Oregon drivers face a license suspension ranging from 90 days to 3 years for failing or refusing a breath or blood test. An Oregon DUII conviction will results in a driver’s license suspension of 1 to 3 years or and even a lifetime suspension. A DUII stands for driving under the influence of intoxicants. If you been arrested in Oregon you should contact an attorney right away to protect your rights.

Oregon DUI arrests (often called DUII, for driving under the influence of intoxicants) trigger two separate cases: a criminal court case, where significant punishment including jail time, fines, mandatory classes, required ignition interlock devices, and other consequences are sought; and a DMV case, where the person's driver's license may be suspended.


Drunk driving defense is a specialized area. Let one of the qualified DUI LAWS attorneys find a solution to your legal problem if you, or someone you care about, has been arrested for DUI or DUII. Contact an Oregon DUI LAWS lawyer near you for a free consultation by calling 1.800.DUI.LAWS.

Oregon drivers face a license suspension ranging from 90 days to three years for failing or refusing a breath or blood test. An Oregon DUII conviction will result in a driver's license suspension of one or three years, or a lifetime suspension. Oregon DUII laws are some of the strictest in the country, making it critical that one contact a qualified Oregon DUI defense attorney immediately if accused of drunk driving or any DUII related offense.

Oregon DUI / DWI law does not require that you be drunk to be convicted of Oregon drunk driving (or DUII, driving under the influence of intoxicants). In Oregon, you may be convicted of DUII if you are merely affected to some perceptible degree by the intoxicant you have consumed. The test is whether you lack the clearness of mind and physical control that you normally possess because of the intoxicant you have consumed. Intoxicants include drugs, alcohol, or a combination of both. If you are in such a physical condition through the use of medication, drugs or even fatigue so that you become affected by a lesser amount of intoxicant than would normally affect you, you may still be found guilty of the charge of driving under the influence of intoxicants if your mental or physical faculties are affected to a noticeable degree. The offense may be committed on a public highway or on premises open to the public. Therefore, the law applies to areas such as parking lots, transit station parking facilities, and school yards, but does not apply to driving on private land not open to the public.


The prosecutor usually relies upon the opinion testimony of police officers who have made the DUII arrest. That opinion is usually based upon the officers' observations of driving pattern, physical appearance after the stop, your walking, standing, and speaking. The opinion also can be based upon the statements, if any, you make to the officer.

An officer also may ask you to do certain balance tests or certain memory tests commonly called "field sobriety tests." If you are warned that your refusal to perform such tests may be admitted in court against you, your refusal to perform such tests may not be admitted at trial. Once an officer has placed you under arrest, he or she is required to read you your constitutional rights. You have no legal obligation to say anything to the police officer at any time other than to present your driver's license and vehicle registration. Anything you do say can be used against you at trial.

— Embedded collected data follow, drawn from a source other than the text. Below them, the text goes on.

(** * simple-dynamo-ts: decorator metadata and the generic DynamoDB repository

    A shallow embedding of [src/decorators.ts], [src/exceptions.ts],
    [src/types.ts], [src/simple-dynamodb-repository.ts] and the example
    [src/entity-example.ts] with [src/repository-example.ts], and the
    properties of the specification checked against it.

    Conventions of the embedding.
    - A JavaScript string is a [string]: a sequence of 8-bit code units.
    - A JavaScript [number] is carried as an integer of [Z]; the code never
      computes with key values, it only stores and forwards them.
    - A record used as a map ([Record<string, string>], a key map, an item)
      is a finite map over its own properties.  Reading a property of a
      record under a computed name also finds what every object inherits
      from [Object.prototype] ([constructor], [toString], ...): such a value
      is a [Member], not a string, and a name read from a record is a
      [Name].  Writing under the computed name [__proto__] goes to the
      inherited setter.
    - An optional parameter or an absent property is an [option]; [None] is
      [undefined].
    - Code that throws returns a [Result]; code that also changes state runs
      in the state-and-exception monad [M].
    - Classes are taken without decorated superclasses: a metadata lookup on
      a constructor or a prototype finds what was defined on that object. *)

From Stdlib Require Import ZArith String Ascii List Lia.
From stdpp Require Import base decidable countable strings gmap option list.
Import ListNotations.
Open Scope string_scope.

(** ** JavaScript strings *)

(** The double-quote character, used inside error messages. *)
Definition dq : string := String (ascii_of_nat 34) EmptyString.

(** [WhiteSpace] and [LineTerminator] code units below 256: TAB, LF, VT, FF,
    CR, SP and NBSP.  These are the characters [String.prototype.trim]
    removes. *)
Definition isWhiteSpace (a : ascii) : bool :=
  let n := nat_of_ascii a in
  (Nat.eqb n 9 || Nat.eqb n 10 || Nat.eqb n 11 || Nat.eqb n 12
   || Nat.eqb n 13 || Nat.eqb n 32 || Nat.eqb n 160)%bool.

Fixpoint trimStart (s : string) : string :=
  match s with
  | EmptyString => EmptyString
  | String a s' => if isWhiteSpace a then trimStart s' else s
  end.

Fixpoint trimEnd (s : string) : string :=
  match s with
  | EmptyString => EmptyString
  | String a s' =>
      match trimEnd s' with
      | EmptyString => if isWhiteSpace a then EmptyString else String a EmptyString
      | t => String a t
      end
  end.

(** [s.trim()] *)
Definition trim (s : string) : string := trimEnd (trimStart s).

(** Every code unit of [s] is white space (true of the empty string). *)
Fixpoint allWhiteSpace (s : string) : bool :=
  match s with
  | EmptyString => true
  | String a s' => isWhiteSpace a && allWhiteSpace s'
  end.

(** ** Names at run time

    The properties every object inherits from [Object.prototype]. *)
Definition objectPrototypeMember (name : string) : bool :=
  existsb (String.eqb name)
    [ "constructor"; "hasOwnProperty"; "isPrototypeOf"; "propertyIsEnumerable";
      "toLocaleString"; "toString"; "valueOf"; "__proto__";
      "__defineGetter__"; "__defineSetter__"; "__lookupGetter__";
      "__lookupSetter__" ].

(** What the code holds where its types say [string]: a string, or, after
    a record was read under the name of an inherited property, that member
    of [Object.prototype] (a function; the prototype object itself for
    [__proto__]). *)
Inductive Name : Type :=
| Field (s : string)
| Member (name : string).

Coercion Field : string >-> Name.

(** Where a name is expected, a string stands for its [Field], also under
    [Some] and [Return]. *)
Arguments Some {A} & a.

(** [String(x)] and the text of [x] in a template literal.  The text of a
    built-in function is the one the engine prints. *)
Definition nameText (x : Name) : string :=
  match x with
  | Field s => s
  | Member name =>
      if name =? "__proto__" then "[object Object]"
      else "function "
           +:+ (if name =? "constructor" then "Object" else name)
           +:+ "() { [native code] }"
  end.

(** [ToBoolean]: the empty string is falsy, a function or an object is
    truthy. *)
Class Truthy (N : Type) : Type := toBoolean : N -> bool.

#[global] Instance string_Truthy : Truthy string := fun v => negb (v =? "").

#[global] Instance Name_Truthy : Truthy Name :=
  fun x => match x with
           | Field v => negb (v =? "")
           | Member _ => true
           end.

(** Truthiness of an optional value: [undefined] is falsy. *)
Definition truthy {N} `{Truthy N} (s : option N) : bool :=
  match s with
  | Some v => toBoolean v
  | None => false
  end.

(** [obj[name]] on a record whose own properties hold strings. *)
Definition readProperty (obj : gmap string string) (name : string)
  : option Name :=
  match obj !! name with
  | Some v => Some (Field v)
  | None => if objectPrototypeMember name then Some (Member name) else None
  end.

(** [obj[name] = value] on a record, for a value that is a string or a
    number: the inherited setter [__proto__] ignores such a value, unless
    the record has an own property of that name. *)
Definition assignProperty {V} (name : string) (value : V) (obj : gmap string V)
  : gmap string V :=
  match obj !! name with
  | None => if name =? "__proto__" then obj else <[name := value]> obj
  | Some _ => <[name := value]> obj
  end.

(** ** Exceptions ([src/exceptions.ts]) *)

Inductive error : Type :=
| Error (message : string)
| ItemNotFoundError (message : string)
| InvalidParametersError (message : string)
| DecoratorMissingError (message : string)
| DuplicateDecoratorError (message : string)
| ServiceError (name message : string).

Definition isDuplicateDecoratorError (e : error) : bool :=
  match e with DuplicateDecoratorError _ => true | _ => false end.

Definition isDecoratorMissingError (e : error) : bool :=
  match e with DecoratorMissingError _ => true | _ => false end.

The prosecutor may use the chemical analysis of your breath or blood to prove the offense of driving under the influence of intoxicants. This analysis is usually done by testing your breath with an Intoxilyzer machine. If you submit to a breath test, you may request a blood test or other form of test to measure the alcohol content of your blood. If you have been arrested for driving under the influence of intoxicants, and you agree to take a breath test, that evidence generally can be used against you in a trial of the DUII case. If the test is valid, and it shows a blood alcohol reading as measured by your breath of .08 percent or more by weight of alcohol in the blood, you can be found guilty of driving under the influence of intoxicants whether or not you were driving erratically or showed any visible signs of being under the influence. However, the demand for a blood test will not affect the consequences of a refusal to take a breath test.


Being convicted of Driving under the influence of intoxicants (DUII) has extremely serious consequences and penalties. If found guilty on a first offense DUII, you could be fined $5,000.00, your driver's license will be suspended for one year, and you will be required to submit to an alcohol evaluation at your own expense and to complete any treatment program recommended by the evaluator, and you could receive one year in the county jail.

The court may also order:

  • A period of probation;
  • At least 48 hours in jail or at least 80 hours of community service;
  • Unitary Assessment of $90.00;
  • Statutory assessments of $225.00;
  • Reimbursement for court-appointed attorney fees;
  • That you obey all laws during the probation period;
  • That you not drink alcohol or use or possess drugs;
  • That you attend a Victims Impact Panel.

Oregon DUII cases may not be plea-bargained to lesser charges. While plea deals of this type are common in some states, in Oregon this practice is prohibited by state law, specifically ORS 813.170 (*PDF File). This is yet another reason why it is so important to consult with a top Oregon DUI defense attorney as soon as possible after a DUII arrest.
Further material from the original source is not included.